Joining Vichy

Joining Vichy 2019-08-07T09:21:18-04:00

To join Vichy is to survive without pride.

Vichy France, is unheroic World War II, no plucky London withstanding the Blitz, not brutal Soviet Russia smashing Hitler on the Eastern Front, not even a pitiful victim like Denmark that no reasonable person expected to do better than she did. France, more than any other great power, had won World War I and had come out of that war as (perhaps) the most powerful nation in the world.

She frittered all this away and by the Second World War, France had lost something, ended up losing a war, and concluded an armistice with Germany. She did not, quite, surrender, but the unending armistice with the Nazis was like unending fatal cancer: increasing pain and destruction. Those French who did not surrender, did not even live under direct German occupation, but tried to keep France going in unoccupied France, did what they could and every day what they did was less the best of France and more the worst of France: Vichy France. French antisemitism was ancient, the Nazis demanded ever more of what many Frenchmen were too willing to do, and one hundred thousand French Jewish people were murdered. Unoccupied is the best that can be said for the rump of France left by Hitler, the victorious Axis was all around this French area centered in resort of Vichy.

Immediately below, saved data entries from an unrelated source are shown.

(* ===== verification/UpfIpfilterRt.v ===== *)
(** * Filters as text

    The filter printed by format_ipfilter is read back by unformat_ipfilter as
    the same filter, except that a port range of the destination makes the parser
    store two octets past the rule. [VppUnformatOk] is what is used of format and
    unformat of vppinfra; [text_unformat] has it. *)

From Stdlib Require Import ZArith Lia ZifyBool String Ascii.
From stdpp Require Import base list list_numbers option numbers decidable strings.
From S2P Require Import Prelude PfcpIo PfcpIe UpfTypes UpfRules UpfAcl UpfAppDpo UpfIpfilter.

(** ** Text *)

Definition octets (s : string) : list Z := map (fun c => Z.of_N (N_of_ascii c)) (list_ascii_of_string s).
Definition white (c : Z) : bool := (c =? 32) || (c =? 9) || (c =? 10) || (c =? 13).
Fixpoint skip_white (i : list Z) : list Z := match i with c :: i' => if white c then skip_white i' else i | [] => [] end.
Definition digit (c : Z) : bool := (48 <=? c) && (c <=? 57).
Definition letter (c : Z) : bool := (97 <=? c) && (c <=? 122).
Definition ip_char (c : Z) : bool := digit c || ((97 <=? c) && (c <=? 102)) || (c =? 46) || (c =? 58).
Definition starts_with (p : Z -> bool) (i : list Z) : bool := match i with c :: _ => p c | [] => false end.

(** the input leaves the word at a character that is not white space, or ends *)
Fixpoint mismatch (w i : list Z) : bool :=
  match w, i with
  | [], _ => false
  | _, [] => true
  | c :: w, d :: i => if c =? d then mismatch w i else negb (white d)
  end.
(** a word that ends in a letter is matched up to white space *)
Definition word_ends (w rest : list Z) : bool :=
  match last w, rest with Some c, d :: _ => negb (letter c) || white d | _, _ => true end.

All of us wish to think that if we were in Vichy, we would have joined the resistance. Most did not. We hope that at least we would play a “double game:” officially doing what had to be done while keeping free France alive as much as possible. Vichy, after all, did some things. She kept the huge French fleet out of German hands and North Africa autonomous from the Germans. They made Hitler’s job harder in Vichy by being a speed bump to Hitler’s desires, though each year the barrier to Hitler’s desires grew smaller until in the end it was just a feeble sign of protest. Mostly the “double game” was more an excuse for how little could actually be done and the resistance, at least in Vichy, did not get going until the fact that the Germans were losing the war became obvious.

What if the Germans had won as seemed obvious in 1940? Would Vichy have been like the Russians who resisted Bolshevik tyranny in Russia only to wear down with time? White Russian generals ended up fighting for the Reds and Russia. People who went to liturgy on the sly still worked daily for the atheist regime. Many were martyred, but most compromised, a sort of Vichy Russia with no American liberation.

Vichy is to choose “between” in a world with no between. 

You might not have to join the resistance, but with Hitler, or Stalin for that matter, compromise destroys everything. They are not the normal muddle that usually faces us, but ruthless uncompromising evil.

What can be learned from Vichy?

Humility first, because if you have not been a good person trapped in Vichy, you have no idea what you will do.

You can live in Vichy, even doing some good, but the minute you do evil, Hitler owns you. For the weak, there is a way to escape in Vichy. Nobody is required to be a hero. In fact, it is morally perilous to venture beyond where your own virtue can take you as the Apostle Peter discovered when he was brave enough to follow Jesus to the courtyard, but too cowardly to avoid denying him. The honest baker can go “with this tray like always,” but if the secret police come and ask him to inform, or the impressment gangs take his son, or he is told to do evil in a hundred different ways, he cannot begin or he will not stop.

Vichy will decay to Nazi-puppet France. To be important in Vichy is, perhaps, morally impossible and so exile (as de Gaulle did) may be the only choice. If Petain, the heroic Victor of Verdun, could not find a middle way, then none of us likely can. Vichy forces the good man to aim low and be still or to go be a hero. Most of us in this God-protected Republic are ready for neither option. We aim high still, as high as our God given talents, or we dream of heroic deeds.

Vichy makes this hard and real.

The French Republic faced her Vichy moment. May God forbid and may we fight with all we have to avoid such a choice in our time for this great Republic.